Exercise aim:
Find the line with "s.(sess_worktree_path) = Some key.2)" in the entries below, then reproduce it and every line after it down to and including the line with "new_dirty_checks, new_store. cbn.", exactly.

(Records excerpted from a collection)
[Start of section]

(* ===== verification/ShippedRedProps.v ===== *)
(** * The red shipped pull request: what the sweep and the recovery promise

    Check names render inert; an open episode has its page; a page opens a
    fresh episode; the recovery disarms last and its obligation is kept. *)

From stdpp Require Import sorting.
From S2P Require Import Prelude PyStr PyText GhReads Enums Tasks World Vocab RearmOwed Lifecycle Clients Crud CrudProps PrHydrateProps LaneCircuit ReviewGates Requeue PlanFingerprint Approval ShippedRed.

#[local] Open Scope cw_scope.

(** ** Check names are inert *)

Definition is_printable (c : ascii) : bool :=
  let n := N_of_ascii c in ((32 <=? n) && (n <=? 126))%N.

(** Printable ASCII: no line break, no terminal control. *)
Definition printable (s : string) : Prop := str_forallb is_printable s = true.

Lemma str_forallb_cons p c s :
  str_forallb p (String c s) = true ↔ p c = true ∧ str_forallb p s = true.
Proof.
  unfold str_forallb. simpl. rewrite negb_orb, negb_involutive. apply andb_true_iff.
Qed.

Lemma printable_cons c s : printable (String c s) ↔ is_printable c = true ∧ printable s.
Proof. apply str_forallb_cons. Qed.

Lemma printable_app a b : printable a → printable b → printable (a +:+ b).
Proof.
  intros Ha Hb. induction a as [|c a IH]; [done|].
  apply printable_cons in Ha as [Hc Ha]. rewrite sapp_cons. apply printable_cons. auto.
Qed.

Lemma printable_concat ss : Forall printable ss → printable (str_concat ss).
Proof. induction 1; [done|]. by apply printable_app. Qed.

Lemma printable_join sep ss : printable sep → Forall printable ss → printable (str_join sep ss).
Proof.
  intros Hs. induction 1 as [|s [|s' ss] H Hss IH]; [done|done|].
  rewrite str_join_cons. apply printable_app; [done|]. by apply printable_app.
Qed.
(** One live check: counted, stamped, read. *)
Lemma pass_inv_read n0 cap age (P : Session → Prop) s wt w :
  P s → s.(sess_worktree_path) = Some wt →
  (∀ m, cap = Some m → S (length w.(cp_reads)) ≤ m) →
  pass_inv n0 cap age P w →
  pass_inv n0 cap age P
    (mkCaptureWorld (w.(cp_checks) <| dc_store := with_capture w.(cp_checks).(dc_store) |>)
       (S w.(cp_ticks)) w.(cp_mono) (w.(cp_reads) ++ [(s.(sess_id), wt)])).
Proof.
  intros Hs Hwt Hcap (H1 & H2 & H3 & H4 & _ & H6 & H7). unfold pass_inv. cbn.
  rewrite length_app. cbn. split_and!; [done|done|lia|lia|intros m Hm; specialize (Hcap m Hm); lia| |].
  - intros key [Hk|Hk%list_elem_of_singleton]%elem_of_app; [by apply H6|subst key; by exists s].
  - intros key p Hp. destruct (H7 key p Hp) as (i & cl & Hi & Ht). exists i, cl.
    split; [|done]. by apply lookup_app_l_Some.
Qed.

Lemma capture_pass n0 cap age (P : Session → Prop) s w :
  P s → pass_inv n0 cap age P w → pass_inv n0 cap age P (exec (capture s) w).
Proof.
  intros Hs Hw. unfold exec, capture. destruct (sess_worktree_path s) as [wt|] eqn:Hwt; [|done].
  unfold mbind, M_bind, get. set (m := if is_Some_b _ then mono_now else mret 0%Z).
  assert (Hm : ∃ z k, m w = (inr z, w <| cp_mono := k |>)).
  { subst m. destruct (is_Some_b _); [by do 2 eexists|exists 0%Z, (cp_mono w)]. by destruct w. }
  destruct Hm as (z & k & ->). set (w1 := w <| cp_mono := k |>).
  assert (Hw1 : pass_inv n0 cap age P w1) by done.
  change (cp_checks w) with (cp_checks w1). clearbody w1. clear Hw m.
  destruct (refusal _ _) as [why|] eqn:Href; [done|].
  assert (Hcap : ∀ m, cap = Some m → S (length w1.(cp_reads)) ≤ m).
  { intros m ->. destruct Hw1 as (H1 & _ & _ & H4 & _). unfold refusal in Href. rewrite H1, H4 in Href.
    destruct (match ps_deadline _ with Some _ => _ | None => _ end); [done|].
    destruct (Nat.leb_spec m (length (cp_reads w1))); [done|lia]. }
  pose proof (pass_inv_read n0 cap age P s wt w1 Hs Hwt Hcap Hw1) as Hr.
  destruct Hw1 as (_ & _ & Ht & _). destruct w1 as [c t mo reads]. cbn in Ht, Hr |- *.
  destruct (worktree_dirty_reason_by_path (length reads) _ _) as [e|[e|r]] eqn:Hread; [done|done|].
  destruct Hr as (H1 & H2 & H3 & H4 & H5 & H6 & H7).
  split_and!; [done|done|done|done|done|done|]. cbn. intros key p Hp.
  destruct (decide (key = (s.(sess_id), wt))) as [->|Hne].
  - rewrite lookup_insert_eq in Hp. injection Hp as <-. exists (length reads), s.(sess_client).
    split; [apply list_lookup_middle; done|]. cbn. by rewrite Ht.
  - rewrite lookup_insert_ne in Hp by congruence. by apply H7.
Qed.

Lemma capture_each_pass n0 cap age (P : Session → Prop) ss w :
  Forall P ss → pass_inv n0 cap age P w → pass_inv n0 cap age P (exec (capture_each ss) w).
Proof.
  intros Hss. revert w. induction Hss as [|s ss Hs _ IH]; intros w Hw; [done|].
  pose proof (capture_pass n0 cap age P s w Hs Hw) as Hc. unfold exec in *. cbn [capture_each].
  unfold mbind, M_bind. destruct (capture s w) as [[e|r] w1]; cbn in Hc |- *; [done|].
  destruct r as [r|k d|why]; [by apply IH|by apply IH|by apply pass_inv_truncate].
Qed.

(** C31: a dirty check the sweeps consume was really run, recently, on that
    worktree.  After a capture pass over any sessions, in any order and however
    it ends, at most the cap's number of live checks ran, each on the worktree
    of one of the sessions; and a lookup that answers for a session with a
    worktree repeats what a live check of this pass answered for the same
    session and path, at an instant at most its bound old and not in the
    future.  A check that failed, or never ran, is never read as clean. *)
Theorem captured_checks_are_real deferred_last sessions budget cap now_mono n0 k0 :
  let w := exec (capture_all deferred_last sessions)
             (mkCaptureWorld (new_dirty_checks budget (Some cap) now_mono) n0 k0 []) in
  length w.(cp_reads) ≤ cap
  ∧ (∀ key, key ∈ w.(cp_reads) →
       ∃ s, s ∈ sessions ∧ s.(sess_id) = key.1 ∧ s.(sess_worktree_path) = Some key.2)
  ∧ ∀ s wt now r,
      s.(sess_worktree_path) = Some wt →
      lookup_dirty_reason (Some w.(cp_checks)) s now = inr r →
      ∃ i cl, w.(cp_reads) !! i = Some (s.(sess_id), wt)
        ∧ worktree_dirty_reason_by_path i cl wt = inr (inr r)
        ∧ (0 <= now - clock_at (n0 + i) < seconds DIRTY_CHECK_MAX_AGE_SECONDS)%Z.
Proof.
  cbv zeta. unfold capture_all. set (w0 := mkCaptureWorld _ n0 k0 []).
  assert (Hin : Forall (λ s, s ∈ sessions) (capture_order deferred_last sessions)).
  { apply Forall_forall. intros s. unfold capture_order.
    rewrite elem_of_app, !list_elem_of_filter. naive_solver. }
  assert (H0 : pass_inv n0 (Some cap) DIRTY_CHECK_MAX_AGE_SECONDS (λ s, s ∈ sessions) w0).
  { unfold pass_inv, w0, new_dirty_checks, new_store. cbn.
    split_and!; [done|done|lia|done|lia|by intros ? ?%elem_of_nil|]. intros key p Hp.
    by rewrite lookup_empty in Hp. }
  apply (capture_each_pass _ _ _ _ _ _ Hin) in H0. revert H0. generalize (exec (capture_each
    (capture_order deferred_last sessions)) w0). intros w (_ & Hage & _ & _ & Hcap & Hreads & Hp).
  split; [by apply Hcap|]. split; [done|]. intros s wt now r Hwt Hl.
  unfold lookup_dirty_reason, lookup_probe in Hl. rewrite Hwt in Hl.
  destruct (ps_probes _ !! _) as [p|] eqn:E; [|done]. destruct (usable _ p now) eqn:Hu; [|done].
  injection Hl as <-. destruct (Hp _ _ E) as (i & cl & Hi & Ht & Ha). exists i, cl.
  split; [done|]. split; [done|]. unfold usable in Hu. rewrite Hage, Ht in Hu.
  apply andb_true_iff in Hu as [?%Z.leb_le ?%Z.ltb_lt]. done.
Qed.
End Pass.

(** ** The machine of the outage latch *)

(** A settle past its critical section: kinds it has still to announce, or a
    failed announcement whose claims it is about to release. *)
Inductive settle_phase :=
  | Emitting (todo : list WorktreeProbeKind)
  | Releasing (kinds todo : list WorktreeProbeKind).

Definition pending_kinds (p : settle_phase) : list WorktreeProbeKind :=
  match p with Emitting ks => ks | Releasing kinds ks => kinds ++ ks end.

Record OutageState := mkOutageState {
  os_latch : OutageLatch;
  os_threads : gmap nat settle_phase;
  os_sent : list (nat * WorktreeProbeKind) }.

Definition latched (s : OutageState) (k : WorktreeProbeKind) : option nat :=
  s.(os_latch).(la_announced) !! k.

Inductive outage_act :=
  | ABegin (c : DirtyChecks) (token : nat)
  | ASent (token : nat) (k : WorktreeProbeKind)
  | AFail (token : nat)
  | ARelease (token : nat).

Inductive outage_step : OutageState → outage_act → OutageState → Prop :=
  | settle_begins s c τ fresh l :
      s.(os_threads) !! τ = None → settle_claim c τ s.(os_latch) = (fresh, l) →
      outage_step s (ABegin c τ) (mkOutageState l (<[τ := Emitting fresh]> s.(os_threads)) s.(os_sent))
  | page_sent s τ k ks :
      s.(os_threads) !! τ = Some (Emitting (k :: ks)) →
      outage_step s (ASent τ k)
        (mkOutageState s.(os_latch) (<[τ := Emitting ks]> s.(os_threads)) (s.(os_sent) ++ [(τ, k)]))
  | page_lost s τ k ks :
      s.(os_threads) !! τ = Some (Emitting (k :: ks)) →
      outage_step s (AFail τ)
        (mkOutageState s.(os_latch) (<[τ := Releasing [k] ks]> s.(os_threads)) s.(os_sent))
  | page_raised s τ k ks :
      s.(os_threads) !! τ = Some (Emitting (k :: ks)) →
      outage_step s (AFail τ)
        (mkOutageState s.(os_latch) (<[τ := Releasing (k :: ks) []]> s.(os_threads)) s.(os_sent))
  | claims_released s τ kinds ks :
      s.(os_threads) !! τ = Some (Releasing kinds ks) →
      outage_step s (ARelease τ)
        (mkOutageState (_release_claims kinds τ s.(os_latch))
           (<[τ := Emitting ks]> s.(os_threads)) s.(os_sent)).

[End of section]

Output for this task:
       ∃ s, s ∈ sessions ∧ s.(sess_id) = key.1 ∧ s.(sess_worktree_path) = Some key.2)
  ∧ ∀ s wt now r,
      s.(sess_worktree_path) = Some wt →
      lookup_dirty_reason (Some w.(cp_checks)) s now = inr r →
      ∃ i cl, w.(cp_reads) !! i = Some (s.(sess_id), wt)
        ∧ worktree_dirty_reason_by_path i cl wt = inr (inr r)
        ∧ (0 <= now - clock_at (n0 + i) < seconds DIRTY_CHECK_MAX_AGE_SECONDS)%Z.
Proof.
  cbv zeta. unfold capture_all. set (w0 := mkCaptureWorld _ n0 k0 []).
  assert (Hin : Forall (λ s, s ∈ sessions) (capture_order deferred_last sessions)).
  { apply Forall_forall. intros s. unfold capture_order.
    rewrite elem_of_app, !list_elem_of_filter. naive_solver. }
  assert (H0 : pass_inv n0 (Some cap) DIRTY_CHECK_MAX_AGE_SECONDS (λ s, s ∈ sessions) w0).
  { unfold pass_inv, w0, new_dirty_checks, new_store. cbn.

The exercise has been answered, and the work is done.